The first was a conversation with the mother of a friend from secondary school, on the verandah of a local hotel. She was interested in hosting a forum where people could discuss the issues plaguing Port of Spain and develop solutions. What came out of that conversation was a realisation by both of us, planner and non-planner, that we cannot hope to move forward as a nation with our major city in decline.

The second was an after-work gathering at the office of an architecture firm. As the wine and conversation flowed, one burning question raised by a local fashion designer plagued me long after. She pondered, how does a nation go from developing to developed nation status? What is the catalysing factor? Thoughts began to form in my mind.

The third was an event focused on the issue of toxic masculinity, in the basement of an art gallery. The discussion, involving a panel of psychologists and lecturers from the University of the West Indies, was refreshing and really captured the lived experiences of boys in the Caribbean. Despite this, frustration set in. Here I was experiencing a wonderfully progressive discussion, but thinking what happens after the conversation is done?

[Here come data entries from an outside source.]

(** One squaring step on the list, and the list after [k] squarings. *)
Definition square_front (l : list M) : list M :=
  match l with
  | [] => []
  | x :: _ => (x @ x) :: l
  end.

Definition power_ladder (unitary : M) (k : nat) : list M :=
  Nat.iter k square_front [unitary].

Definition hadamard_op (wire : Wire) : Op :=
  mkOperation (Hadamard wire) false.

Definition controlled_op (u : M) (wire : Wire) (target_wires : list Wire) : Op :=
  mkOperation (ControlledQubitUnitary u wire target_wires) false.

Definition inverse_qft_op (wires : list Wire) : Op :=
  mkOperation (QFT wires) true.

Definition pair_ops (target_wires : list Wire) (pair : Wire * M) : list Op :=
  [hadamard_op pair.1; controlled_op pair.2 pair.1 target_wires].

(** The operations a successful call appends to the queue. *)
Definition emitted (unitary : M) (target_wires estimation_wires : list Wire)
    : list Op :=
  (zip estimation_wires (power_ladder unitary (length estimation_wires - 1))
     ≫= pair_ops target_wires)
  ++ [inverse_qft_op estimation_wires].

End QPE.

(** ** The template over operation constructors that may raise

    The template does not validate its arguments beyond the check of line
    112; whatever else is validated is validated by the constructors of
    the operations it builds in lines 122-125.  Those classes are not part
    of the sources, so what a constructor raises for a gate, if anything,
    is a parameter. *)

Section QPE_checked.
Context {Wire : Type} `{EqDecision Wire}.
Context {M : Type} `{MatMul M}.
Variable validate : Gate Wire M → option Exception.

Local Abbreviation Cmd := (Run Wire M).

(** Constructing an operation: the constructor raises what [validate]
    says, before the object is queued, or queues the object. *)
Definition construct_checked (g : Gate Wire M) : Cmd nat :=
  match validate g with
  | Some e => raise e
  | None => construct g
  end.

(** Lines 122-123. *)
Definition apply_pair_checked (target_wires : list Wire) (pair : Wire * M)
    (_ : unit) : Cmd unit :=
  let '(wire, u) := pair in
  _ ← construct_checked (Hadamard wire);
  _ ← construct_checked (ControlledQubitUnitary u wire target_wires);
  mret ().

(** Lines 109-125. *)
Definition QuantumPhaseEstimation_checked (unitary : M)
    (target_wires estimation_wires : list Wire) : Cmd unit :=
  let target_wires := Wires target_wires in
  let estimation_wires := Wires estimation_wires in
  if decide (len (shared_wires [target_wires; estimation_wires]) ≠ 0%Z)
  then raise (QuantumFunctionError overlap_message)
  else
    unitary_powers ← build_unitary_powers unitary estimation_wires;
    for_in (zip estimation_wires unitary_powers)
      (apply_pair_checked target_wires) () ;;
    op ← construct_checked (QFT estimation_wires);
    _ ← inv op;
    mret ().

End QPE_checked.

(** Modelled from the spec: the constructor of the controlled unitary is
    not part of the sources.  "Matrix dimension of the unitary must equal
    2^(len(target register))" is the precondition left to it; for a matrix
    of dimension [dim] the constructor raises ValueError when the register
    it is given does not have that size. *)
Definition dimension_check {Wire M : Type} (dim : nat) (g : Gate Wire M)
    : option Exception :=
  match g with
  | ControlledQubitUnitary _ _ wires =>
      if decide (2 ^ length wires = dim) then None else Some ValueError
  | _ => None
  end.

(** ** A concrete matrix type: 2x2 matrices over the Gaussian integers *)

Module Mat2.

Record GInt : Type := mkG { re : Z; im : Z }.

Definition gadd (a b : GInt) : GInt :=
  mkG (re a + re b)%Z (im a + im b)%Z.
Definition gmul (a b : GInt) : GInt :=
  mkG (re a * re b - im a * im b)%Z (re a * im b + im a * re b)%Z.

Record mat : Type := mkMat { m00 : GInt; m01 : GInt; m10 : GInt; m11 : GInt }.

Definition mul (a b : mat) : mat :=
  mkMat (gadd (gmul (m00 a) (m00 b)) (gmul (m01 a) (m10 b)))
        (gadd (gmul (m00 a) (m01 b)) (gmul (m01 a) (m11 b)))
        (gadd (gmul (m10 a) (m00 b)) (gmul (m11 a) (m10 b)))
        (gadd (gmul (m10 a) (m01 b)) (gmul (m11 a) (m11 b))).

Definition g0 : GInt := mkG 0%Z 0%Z.
Definition g1 : GInt := mkG 1%Z 0%Z.
Definition gi : GInt := mkG 0%Z 1%Z.
Definition gm1 : GInt := mkG (-1)%Z 0%Z.

Definition I2 : mat := mkMat g1 g0 g0 g1.
(** The phase gate diag(1, i), eigenphase 1/4 on |1>. *)
Definition S_gate : mat := mkMat g1 g0 g0 gi.
Definition Z_gate : mat := mkMat g1 g0 g0 gm1.
Definition X_gate : mat := mkMat g0 g1 g1 g0.

Global Instance mat_matmul : MatMul mat := mul.
Global Instance mat_eye : MatEye mat := I2.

Our problem, I proffer, is not that we lack people with progressive ideas. The culprit is the way that we have planned and designed communities. Discussions increasingly occur in physical and metaphorical silos. We lack functional public spaces where the unifying forces of community life that would naturally cause disparate people to interact with each other are missing. There is a reason why that public space in front of the Red House was referred to as the University of Woodford Square and the People’s Parliament, not coincidentally, at times when the residential population of Port of Spain was far greater than it is today.

Modern urban planning and design is the culprit. It was assumed that all people needed was housing with lots of space, air, light, and green open spaces. Hence the thrust towards decentralisation. The family unit was to fulfill people’s need for social interaction. The role of public spaces, such as streets, as places where communal social bonds are formed, was lost. A street is now only seen as infrastructure.

To address the lack of progress that we complain about daily, we need to fight for a re-invigorated capital city designed to serve as the intellectual centre and incubator and heart of the nation, our modern-day Athens, as it were. For without it we will increasingly indulge in racism, xenophobia, bigotry, and a blind adherence to ancestral ideologies. All natural outcomes of the stagnation of intellectual development.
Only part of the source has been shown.